Stored items from a collection
-----
(** X19. LinkedIn data only fills gaps.  With a URL, the bundle that is
    merged has the projects, patents and certifications of the files; its
    experience is that of the files, followed by one entry made of the
    headline only when the files give no experience at all; its summary is
    that of the files unless they give none.  When the profile comes back
    with an [error], or the URL is empty, the bundle is that of the files. *)
Theorem ingest_files_linkedin_fills_gaps (st : State) (file_paths : list string)
    (url : string) (name_hint : option string) (now : instant) :
  let files := files_bundle read_and_parse file_paths in
  let profile := fetch_linkedin_profile url in
  exists parsed,
    ingest_files read_and_parse fetch_linkedin_profile st file_paths (Some url)
      name_hint false now
    = (mk_state (staging_dir st) (merge_into_kb (kb st) parsed name_hint).1,
       Merged (merge_into_kb (kb st) parsed name_hint).2
              (warnings_of read_and_parse file_paths)
              (if truthy_str url then Some profile else None))
    /\ projects parsed = projects files
    /\ patents parsed = patents files
    /\ certifications parsed = certifications files
    /\ (exists headline, experience parsed = experience files ++ headline
          /\ (headline = []
              \/ (experience files = []
                  /\ exists h, li_headline profile = Some h
                               /\ headline = [Obj [("title", Str h)]])))
    /\ (summary parsed = summary files
        \/ (summary files = EmptyString /\ li_about profile = Some (summary parsed)))
    /\ (truthy_str url = false \/ li_error profile <> None -> parsed = files).
Proof.
  intros files profile.
  unfold ingest_files, gather. rewrite read_files_spec, foldl_absorb.
  cbn [experience projects patents certifications summary app].
  fold (last_nonempty (summary <$> parsed_of read_and_parse file_paths)).
  fold (files_bundle read_and_parse file_paths). fold files. cbn [get_truthy default].
  destruct (truthy_str url) eqn:Eurl.
  - fold profile. exists (merge_linkedin files profile). split.
    { by destruct (merge_into_kb _ _ _). }
    unfold merge_linkedin.
    destruct (li_truthy profile && negb (present (li_error profile))) eqn:Eok.
    + apply andb_prop in Eok as [_ Herr]. apply negb_true_iff in Herr.
      destruct (negb (truthy_str (summary files)) && get_truthy (li_about profile))
        eqn:Eabout;
      destruct (get_truthy (li_headline profile) && negb (truthy (experience _)))
        eqn:Ehead;
      cbn [experience projects patents certifications summary] in *;
      (split; [reflexivity|]); (split; [reflexivity|]); (split; [reflexivity|]).
      * apply andb_prop in Eabout as [Hs Ha]. apply andb_prop in Ehead as [Hh He].
        split; [|split].
        -- eexists. split; [reflexivity|]. right.
           destruct (li_headline profile) as [h|]; [|discriminate].
           split; [|by exists h].
           apply negb_true_iff in He. by destruct (experience files).
        -- right. apply negb_true_iff in Hs.
           destruct (li_about profile) as [a|]; [|discriminate]. split; [|reflexivity].
           unfold truthy_str in Hs. apply negb_false_iff, String.eqb_eq in Hs. exact Hs.
        -- intros [?|Hne]; [discriminate|]. by destruct (li_error profile).
      * apply andb_prop in Eabout as [Hs Ha].
        split; [|split].
        -- exists []. split; [by rewrite app_nil_r | by left].
        -- right. apply negb_true_iff in Hs.
           destruct (li_about profile) as [a|]; [|discriminate]. split; [|reflexivity].
           unfold truthy_str in Hs. apply negb_false_iff, String.eqb_eq in Hs. exact Hs.
        -- intros [?|Hne]; [discriminate|]. by destruct (li_error profile).
      * apply andb_prop in Ehead as [Hh He].
        split; [|split].
        -- eexists. split; [reflexivity|]. right.
           destruct (li_headline profile) as [h|]; [|discriminate].
           split; [|by exists h].
           apply negb_true_iff in He. by destruct (experience files).
        -- by left.
        -- intros [?|Hne]; [discriminate|]. by destruct (li_error profile).
      * split; [|split].
        -- exists []. split; [by rewrite app_nil_r | by left].
        -- by left.
        -- intros [?|Hne]; [discriminate|]. by destruct (li_error profile).
    + repeat split; try reflexivity.
      * exists []. split; [by rewrite app_nil_r | by left].
      * by left.
  - exists files. split.
    { by destruct (merge_into_kb _ _ _). }
    repeat split; try reflexivity.
    + exists []. split; [by rewrite app_nil_r | by left].
    + by left.
Qed.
-----
#### ABOUT THIS TASK
Looking at the records above, which lines contain "left"? Copy those lines.

#### SOLUTION BELOW
        -- exists []. split; [by rewrite app_nil_r | by left].
        -- by left.
        -- exists []. split; [by rewrite app_nil_r | by left].
        -- by left.
      * exists []. split; [by rewrite app_nil_r | by left].
      * by left.
    + exists []. split; [by rewrite app_nil_r | by left].
    + by left.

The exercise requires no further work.